▶ PROBLEM: Could you write out the lines below exactly, beginning with the first and finishing with the one that contains "range gives [undefined], and"?

▶ MATERIAL PROVIDED:
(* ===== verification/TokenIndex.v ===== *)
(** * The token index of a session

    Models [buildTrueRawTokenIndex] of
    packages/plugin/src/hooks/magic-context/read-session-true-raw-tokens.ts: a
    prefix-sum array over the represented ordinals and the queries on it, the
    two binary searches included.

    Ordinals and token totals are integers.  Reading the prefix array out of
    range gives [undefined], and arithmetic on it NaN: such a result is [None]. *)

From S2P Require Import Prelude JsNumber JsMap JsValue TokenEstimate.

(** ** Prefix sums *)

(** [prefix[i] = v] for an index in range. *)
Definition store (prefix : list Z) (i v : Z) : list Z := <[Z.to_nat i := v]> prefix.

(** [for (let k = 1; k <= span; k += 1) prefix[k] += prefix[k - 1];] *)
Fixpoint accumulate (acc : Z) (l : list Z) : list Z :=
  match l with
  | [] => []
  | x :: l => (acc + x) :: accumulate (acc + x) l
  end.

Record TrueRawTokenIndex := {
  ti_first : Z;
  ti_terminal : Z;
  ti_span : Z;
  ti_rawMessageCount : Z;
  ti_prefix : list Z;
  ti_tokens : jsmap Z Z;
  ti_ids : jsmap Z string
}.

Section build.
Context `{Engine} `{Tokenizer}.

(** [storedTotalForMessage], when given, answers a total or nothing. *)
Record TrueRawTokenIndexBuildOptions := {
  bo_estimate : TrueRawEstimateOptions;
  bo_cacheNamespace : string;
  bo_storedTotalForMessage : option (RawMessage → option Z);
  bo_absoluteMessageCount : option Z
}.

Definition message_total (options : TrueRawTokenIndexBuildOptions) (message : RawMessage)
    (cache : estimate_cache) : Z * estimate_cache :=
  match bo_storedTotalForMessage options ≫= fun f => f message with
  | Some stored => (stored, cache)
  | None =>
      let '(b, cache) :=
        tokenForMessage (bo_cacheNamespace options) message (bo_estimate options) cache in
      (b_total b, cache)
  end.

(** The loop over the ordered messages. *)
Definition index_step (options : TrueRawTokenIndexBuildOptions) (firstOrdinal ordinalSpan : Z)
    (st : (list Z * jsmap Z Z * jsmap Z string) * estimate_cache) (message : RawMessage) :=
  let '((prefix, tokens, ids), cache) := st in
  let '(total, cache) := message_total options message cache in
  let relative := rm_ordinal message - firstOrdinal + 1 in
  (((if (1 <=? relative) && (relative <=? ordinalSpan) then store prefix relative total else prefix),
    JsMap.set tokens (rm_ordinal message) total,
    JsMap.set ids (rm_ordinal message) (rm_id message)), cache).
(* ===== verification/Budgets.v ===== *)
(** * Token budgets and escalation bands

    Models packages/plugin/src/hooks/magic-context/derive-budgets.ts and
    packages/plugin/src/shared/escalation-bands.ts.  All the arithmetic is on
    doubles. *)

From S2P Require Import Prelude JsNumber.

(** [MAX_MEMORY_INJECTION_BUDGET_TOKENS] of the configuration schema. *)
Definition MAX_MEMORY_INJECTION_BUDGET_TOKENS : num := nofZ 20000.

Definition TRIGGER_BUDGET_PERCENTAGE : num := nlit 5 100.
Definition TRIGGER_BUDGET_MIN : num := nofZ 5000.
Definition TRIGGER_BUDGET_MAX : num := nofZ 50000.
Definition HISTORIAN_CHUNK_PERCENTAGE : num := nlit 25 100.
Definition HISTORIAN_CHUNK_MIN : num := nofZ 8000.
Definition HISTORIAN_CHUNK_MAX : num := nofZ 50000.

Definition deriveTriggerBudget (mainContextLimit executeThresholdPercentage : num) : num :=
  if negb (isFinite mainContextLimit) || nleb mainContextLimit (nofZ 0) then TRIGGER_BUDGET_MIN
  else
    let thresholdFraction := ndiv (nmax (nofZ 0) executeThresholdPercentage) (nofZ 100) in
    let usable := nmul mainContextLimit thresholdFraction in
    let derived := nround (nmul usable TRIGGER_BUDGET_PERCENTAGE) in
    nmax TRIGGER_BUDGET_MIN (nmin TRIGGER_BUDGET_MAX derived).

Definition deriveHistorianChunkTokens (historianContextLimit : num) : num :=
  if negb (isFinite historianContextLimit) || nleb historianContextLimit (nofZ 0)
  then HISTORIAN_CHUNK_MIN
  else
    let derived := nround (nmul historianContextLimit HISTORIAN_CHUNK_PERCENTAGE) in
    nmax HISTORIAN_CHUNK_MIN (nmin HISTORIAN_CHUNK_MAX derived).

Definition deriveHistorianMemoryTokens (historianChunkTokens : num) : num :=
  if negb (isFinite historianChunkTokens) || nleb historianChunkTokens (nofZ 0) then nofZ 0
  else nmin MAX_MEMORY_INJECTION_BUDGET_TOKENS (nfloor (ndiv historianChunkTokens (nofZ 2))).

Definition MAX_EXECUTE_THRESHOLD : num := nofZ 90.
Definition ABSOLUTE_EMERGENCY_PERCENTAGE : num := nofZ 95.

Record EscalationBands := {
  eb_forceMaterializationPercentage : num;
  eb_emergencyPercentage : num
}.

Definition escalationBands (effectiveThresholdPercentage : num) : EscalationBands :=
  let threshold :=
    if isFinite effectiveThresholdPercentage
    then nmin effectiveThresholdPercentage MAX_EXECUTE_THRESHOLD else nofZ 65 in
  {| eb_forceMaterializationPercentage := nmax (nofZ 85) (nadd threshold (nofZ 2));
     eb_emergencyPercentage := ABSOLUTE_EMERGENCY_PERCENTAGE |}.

▶ RESPONSE AREA:
(* ===== verification/TokenIndex.v ===== *)
(** * The token index of a session

    Models [buildTrueRawTokenIndex] of
    packages/plugin/src/hooks/magic-context/read-session-true-raw-tokens.ts: a
    prefix-sum array over the represented ordinals and the queries on it, the
    two binary searches included.

    Ordinals and token totals are integers.  Reading the prefix array out of
    range gives [undefined], and arithmetic on it NaN: such a result is [None]. *)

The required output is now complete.